Kevin Murphy | Salisbury Lacrosse

As a kid, I was obsessed with basketball, but in the eighth grade, something changed for me. I loved hoops, but the first time I saw my brother play lacrosse, the physicality and speed of the game drew me in. But more than anything, I saw how much my brother loved lacrosse, so I decided to give it a try. I After my freshman year of high school, my coach told me that I had a good chance of playing in college; I took the idea and ran with it. 

I started focusing on lacrosse and playing for a club team over the summer, going to tournaments all over the country to play against the best competition. After a couple of years of recruiting, I decided I was going to play at Salisbury University. At the time, Salisbury had won eleven National Championships; I was fortunate enough to be a part of the twelfth team to win a title in 2017. It was one of the most amazing experiences of my life, and I wouldn’t trade it for the world. But this isn’t about that.

But let’s rewind a little bit here. During my freshman year I played behind 4 All Americans. Two of these incredible players had graduated, and it was my time to take a role on a talented defensive unit. I worked hard all summer, lifting and playing lacrosse, and continued to do so through the fall and winter. In the end, my work was recognized when I was awarded a starting spot. I had some ups and downs in my play throughout the season, but towards the end of March and through April, I was beginning to play very well. I felt as I was in the best shape of my life and playing the best lacrosse I ever had. 

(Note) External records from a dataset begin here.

(* ===== verification/SseLogic.v ===== *)
(** * SseLogic: reasoning about streamed answers

    A layer over [GatewayLogic] for handlers that write server-sent events: [wps]
    tells which events of a protocol a program writes, and that it is otherwise
    quiet.  Shared by the Messages and Responses endpoints. *)

From S2P Require Import Prelude GoString Float64 GoTime ApiErr Balancer Registry Pricing.
From S2P Require Import Credentials Guardrails SemCache GwTypes Middleware Gateway GatewayLogic.
From S2P Require Import Net Json JsonFacts Wire Messages.
Local Open Scope string_scope.
Local Open Scope Z_scope.

Lemma concat_s_app l k : concat_s (l ++ k)%list = concat_s l +:+ concat_s k.
Proof. unfold concat_s. induction l as [|s l IH]; [done|]. cbn. by rewrite IH, app_assoc_string. Qed.

Lemma jmap_no_raw l : Forall (fun kv => no_raw kv.2) l → no_raw (jmap l).
Proof. intros H. apply no_raw_obj. unfold jmap. by rewrite merge_sort_Permutation. Qed.

(** Effects that leave the status line and the spend alone, and record only
    traces that satisfy [P]. *)
Record quiet (P : Trace → Prop) (evs : list event) : Prop := {
  q_statuses : statuses evs = [];
  q_spends : spends evs = [];
  q_traces : Forall P (traces evs)
}.

Lemma quiet_nil P : quiet P [].
Proof. by constructor. Qed.

Lemma quiet_concat P l k : quiet P l → quiet P k → quiet P (l ++ k)%list.
Proof.
  intros [? ? ?] [? ? ?]. constructor; [rewrite statuses_app|rewrite spends_app|rewrite traces_app; by apply Forall_app_2];
    apply app_nil; auto.
Qed.

Lemma silent_nil P : quiet P [] ∧ bodies [] = [].
Proof. split; [apply quiet_nil|done]. Qed.

(** The events of a protocol: each has an SSE name and data. *)
Section Protocol.
Context {E : Type} (sse : E → string * json) (P : Trace → Prop).

Definition event_text (e : E) : string := sse_text (sse e).1 (Marshal (sse e).2).

(** [wps m Q]: [m] is quiet but for the texts of some events [es] it writes, and
    its result and the events satisfy [Q]. *)
Definition wps {A} (m : G A) (Q : A → list E → Prop) : Prop :=
  wp m (fun a evs => quiet P evs ∧ ∃ es, bodies evs = map event_text es ∧ Q a es).

Lemma wps_ret {A} (a : A) Q : Q a [] → wps (mret a) Q.
Proof. intros H. apply wp_ret. split; [apply quiet_nil|by exists []]. Qed.

Lemma wps_bind {A B} (m : G A) (k : A → G B) Q :
  wps m (fun a e1 => wps (k a) (fun b e2 => Q b (e1 ++ e2)%list)) → wps (m ≫= k) Q.
Proof.
  intros H. apply wp_bind. eapply wp_mono; [exact H|]. intros a evs (Hq1 & e1 & Hb1 & Hk).
  eapply wp_mono; [exact Hk|]. intros b evs2 (Hq2 & e2 & Hb2 & HQ). split; [by apply quiet_concat|].
  exists (e1 ++ e2)%list. by rewrite bodies_app, Hb1, Hb2, map_app.
Qed.

Lemma wps_mono {A} (m : G A) (Q R : A → list E → Prop) :
  wps m Q → (∀ a es, Q a es → R a es) → wps m R.
Proof. intros H HQ. eapply wp_mono; [exact H|]. intros a evs (Hq & es & Hb & H'). eauto. Qed.

Lemma wps_sse e Q : no_raw (sse e).2 → Q tt [e] → wps (emit_sse (sse e).1 (sse e).2) Q.
Proof.
  intros Hwf H. unfold emit_sse. destruct (marshal_no_raw _ Hwf) as [p Hp]. rewrite Hp.
  apply wp_write. split.
  { constructor; rewrite ?statuses_writes, ?spends_writes, ?traces_writes; done. }
  exists [e]. split; [|done]. rewrite bodies_writes. cbn [map]. unfold event_text.
  by rewrite (Marshal_some _ _ Hp).
Qed.

(** A step that writes no body. *)
Lemma wps_silent {A} (m : G A) Q : wp m (fun a evs => (quiet P evs ∧ bodies evs = []) ∧ Q a []) → wps m Q.
Proof. intros H. eapply wp_mono; [exact H|]. intros a evs [[Hq Hb] HQ]. split; [done|]. by exists []. Qed.
End Protocol.
#[global] Arguments wps_ret {E sse P A} a Q _.
#[global] Arguments wps_bind {E sse P A B} m k Q _.
#[global] Arguments wps_mono {E sse P A} m Q R _ _.
#[global] Arguments wps_silent {E sse P A} m Q _.

(** ** Silent helpers *)

Section Helpers.
Context {doc schema : Type} (env : Env doc schema) (h : GwHandler).

Lemma wp_caller_credential c name Q :
  (∀ r, Q r []) → wp (caller_credential env h c name) Q.
Proof.
  intros H. unfold caller_credential. destruct (uses_caller_keys h); [|by apply wp_ret].
  apply wp_bind. intros s. exists []. unfold resolve_credential.
  destruct (Credentials.Resolve _ _ _ _ _ _ _) as [[r cr] asked]. split; [done|]. apply wp_ret, H.
Qed.

End Helpers.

We were playing York College in the conference finals. It was a huge game, we were both ranked in the Top 10 in the country, and we had previously lost to them in the regular season. We were there for revenge, and looking to end our regular season on a high note. We started the game a little slow, but eventually took control and were leading at half. I was beginning to settle into the game and was feeling good. The third quarter rolled around and I was guarding my man when I went to change directions and heard a “POP” and immediately felt a warm pain shoot down the outside of my knee.

I hopped off the field and immediately fell onto the ground and yelled every swear word I could think of. I knew I was hurt, but I didn’t want to admit it, especially not to myself. Our athletic trainer gave it a look and did the usual testing and immediately went and grabbed two bags of ice and wrapped them on my knee; when I saw the hurried pace, I knew I was in trouble. After the game he looked at it again and told me that an ACL tear was on the table, I had an awful feeling that it was true.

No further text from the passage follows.